Biopharma company Amarin and the US Food and Drug Administration (FDA) have jointly requested one more month to try to settle a landmark off-label promotion lawsuit.

This is the third call for an extension to the settlement talks and it comes six months after the US District Court for the Southern District of New York court ruled in August that Amarin can make certain truthful and non-misleading statements about off-label uses of its omega-3 drug Vascepa (icosapent ethyl). 

That declaratory judgment remains in effect while the settlement talks are ongoing, Amarin said. Both sides requested that further court proceedings be stayed until 18 March 2016.

Lawsuit Details

The judgment, which was a landmark victory for industry over FDA’s regulation of off-label promotion, allowed Amarin to disseminate promotional materials to doctors on an unapproved indication for Vascepa.

The lawsuit was linked to Amarin’s intention to send physicians three types of information relating to the use of Vascepa in patients with persistently high triglycerides, but which FDA had denied since it rejected that indication for the drug. 

Amarin stated in its complaint that it did not intend to promote this use of Vascepa in direct-to-consumer advertising, but only sought to “engage in truthful, nonmisleading speech about Vascepa directly with healthcare professionals.” 

Broader communication of truthful information about Vascepa will make physicians better informed with the current scientific data, Amarin contended.

But the company’s interest in promoting Vascepa for use in patients with high triglycerides came after an FDA advisory committee voted against and FDA later rejected the approval of the drug for that indication.

Amarin said that FDA concluded the Complete Response Letter “with a warning that any effort by Amarin to market Vascepa for the proposed supplemental use could constitute ‘misbrand[ing] under the Federal Food, Drug, and Cosmetic Act,’” which Amarin argued was in violation of its First Amendment rights.

Ruling

In siding with Amarin, the US District Court acknowledged the lawful use of FDA-approved drugs for off-label uses and the inability of FDA to regulate those uses. 

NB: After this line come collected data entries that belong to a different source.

Definition check_samples (jobId : string) (samples : list (nat * SampleList)) : outcome VoteError unit :=
  outcome_foldl (λ _ s, guard_throw (negb (bool_decide (sl_jobId s.2 = jobId))) (foreign_sample s.1)) tt samples.

Definition voteGeneratedTestCaseSamples (json_text : json → string) (input : VoteInput) :
    outcome VoteError (SampleList * SelfConsistencyReport) :=
  match vi_lists input with
  | [] => Throw no_samples
  | firstList :: _ =>
      let sampleCount := length (vi_lists input) in
      let samples := indexed (vi_lists input) in
      outcome_bind (check_samples (vi_jobId input) samples) (λ _,
        let targets := foldl (index_sample json_text) [] samples in
        let merged := flat_map (merge_group sampleCount (default human_review (vi_disagreementRoute input))
                                  (vi_arbitrationTriggered input))
                        (js_sort (cmp_on fst localeCompare) targets) in
        Ok ({| sl_schemaVersion := sl_schemaVersion firstList; sl_jobId := vi_jobId input;
               sl_testCases := js_sort (cmp_on sa_id localeCompare) merged.*1 |},
            {| sr_generatedAt := vi_generatedAt input; sr_jobId := vi_jobId input; sr_sampleCount := sampleCount;
               sr_selfConsistencyAgreement := mean6 (te_agreement <$> merged.*2); sr_targets := merged.*2 |}))
  end.
End vote.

The court also offered its own revised disclosure statement that Amarin must include in disseminating the off-label promotional material: “Vascepa is not FDA-approved for the treatment of statin-treated patients with mixed dyslipidemia and high (> 200 mg/dL and < 500 mg/dL) triglyceride levels due to current uncertainty regarding the benefit, if any, of drug-induced changes in lipid/lipoprotein parameters beyond statin lowered low-density lipoprotein cholesterol on cardiovascular risk among statin-treated patients with residually high triglycerides. No prospective study has been conducted to test and support what, if any, benefit exists.” 

As the FDA Law Blog notes, the ruling appears to bar FDA from prosecuting a pharmaceutical manufacturer for truthful and non-misleading off-label promotion, although “this precedent has only been established in the Second Circuit to date and there is considerable uncertainty as to how sister Circuits would rule if faced with the same set of facts.” 

And the ruling did seem to make a case for manufacturers to work with FDA on its off-label promotion speech so as not to falsely represent the benefits of a drug, noting:

“Although the FDA cannot require a manufacturer to choreograph its truthful promotional speech to conform to the agency’s specifications, there is practical wisdom to much of the FDA’s guidance, including that a manufacturer vet and script in advance its statements about a drug’s off-label use. A manufacturer that leaves its sales force at liberty to converse unscripted with doctors about off-label use of an approved drug invites a misbranding action if false or misleading (e.g., one-sided or incomplete) representations result.”

Amarin declined to comment on the settlement talks with FDA.